### Task directions
What you return must be every line from the beginning of the data through the line holding "Definition msg_enter_email : pystr", unchanged.

### Source material
* * * * * * * * *

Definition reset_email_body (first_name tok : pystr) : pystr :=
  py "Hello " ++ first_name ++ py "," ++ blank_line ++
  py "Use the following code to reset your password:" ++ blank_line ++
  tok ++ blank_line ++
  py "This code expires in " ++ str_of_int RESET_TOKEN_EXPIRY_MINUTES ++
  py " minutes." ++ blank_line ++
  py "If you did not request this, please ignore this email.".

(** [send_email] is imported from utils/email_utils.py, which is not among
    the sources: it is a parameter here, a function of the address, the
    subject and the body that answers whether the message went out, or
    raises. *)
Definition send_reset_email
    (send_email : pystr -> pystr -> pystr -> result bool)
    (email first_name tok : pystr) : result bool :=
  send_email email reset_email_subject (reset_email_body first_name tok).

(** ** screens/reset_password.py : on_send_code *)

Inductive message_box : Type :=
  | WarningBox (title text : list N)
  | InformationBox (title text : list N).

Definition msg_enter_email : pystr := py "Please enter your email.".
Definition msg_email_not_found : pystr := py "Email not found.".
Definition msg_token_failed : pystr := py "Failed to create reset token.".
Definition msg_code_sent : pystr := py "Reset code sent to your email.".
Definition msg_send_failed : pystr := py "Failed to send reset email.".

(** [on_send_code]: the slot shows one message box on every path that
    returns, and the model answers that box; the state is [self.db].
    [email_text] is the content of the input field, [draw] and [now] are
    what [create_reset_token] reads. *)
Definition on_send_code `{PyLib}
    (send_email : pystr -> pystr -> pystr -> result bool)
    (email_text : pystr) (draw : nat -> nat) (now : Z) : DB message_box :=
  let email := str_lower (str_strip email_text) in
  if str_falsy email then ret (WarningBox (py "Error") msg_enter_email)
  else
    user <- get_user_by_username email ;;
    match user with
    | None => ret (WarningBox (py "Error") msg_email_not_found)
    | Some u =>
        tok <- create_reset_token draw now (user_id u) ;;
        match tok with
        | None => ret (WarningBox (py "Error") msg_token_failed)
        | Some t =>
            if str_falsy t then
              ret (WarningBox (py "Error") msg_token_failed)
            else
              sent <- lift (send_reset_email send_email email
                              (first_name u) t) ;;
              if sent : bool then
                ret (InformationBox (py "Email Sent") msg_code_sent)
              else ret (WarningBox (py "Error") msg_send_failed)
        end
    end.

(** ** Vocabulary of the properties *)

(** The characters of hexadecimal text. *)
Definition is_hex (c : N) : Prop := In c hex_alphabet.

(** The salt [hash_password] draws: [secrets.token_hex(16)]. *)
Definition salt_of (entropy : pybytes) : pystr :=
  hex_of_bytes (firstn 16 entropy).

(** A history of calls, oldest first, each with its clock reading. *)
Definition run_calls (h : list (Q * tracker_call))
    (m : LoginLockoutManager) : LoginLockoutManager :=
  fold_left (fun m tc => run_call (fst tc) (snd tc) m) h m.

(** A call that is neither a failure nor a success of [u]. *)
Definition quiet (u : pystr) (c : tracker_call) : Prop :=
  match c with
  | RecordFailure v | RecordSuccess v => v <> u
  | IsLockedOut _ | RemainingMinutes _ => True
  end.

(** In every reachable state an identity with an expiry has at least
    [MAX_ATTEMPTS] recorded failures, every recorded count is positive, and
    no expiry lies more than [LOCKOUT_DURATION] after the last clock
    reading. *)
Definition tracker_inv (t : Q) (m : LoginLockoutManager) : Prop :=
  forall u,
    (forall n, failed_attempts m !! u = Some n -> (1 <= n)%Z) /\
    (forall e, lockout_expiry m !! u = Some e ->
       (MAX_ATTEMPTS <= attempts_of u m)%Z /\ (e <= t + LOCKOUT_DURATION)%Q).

* * * * * * * * *

### Answer to the problem
Definition reset_email_body (first_name tok : pystr) : pystr :=
  py "Hello " ++ first_name ++ py "," ++ blank_line ++
  py "Use the following code to reset your password:" ++ blank_line ++
  tok ++ blank_line ++
  py "This code expires in " ++ str_of_int RESET_TOKEN_EXPIRY_MINUTES ++
  py " minutes." ++ blank_line ++
  py "If you did not request this, please ignore this email.".

(** [send_email] is imported from utils/email_utils.py, which is not among
    the sources: it is a parameter here, a function of the address, the
    subject and the body that answers whether the message went out, or
    raises. *)
Definition send_reset_email
    (send_email : pystr -> pystr -> pystr -> result bool)
    (email first_name tok : pystr) : result bool :=
  send_email email reset_email_subject (reset_email_body first_name tok).

(** ** screens/reset_password.py : on_send_code *)

Inductive message_box : Type :=
  | WarningBox (title text : list N)
  | InformationBox (title text : list N).

Definition msg_enter_email : pystr := py "Please enter your email.".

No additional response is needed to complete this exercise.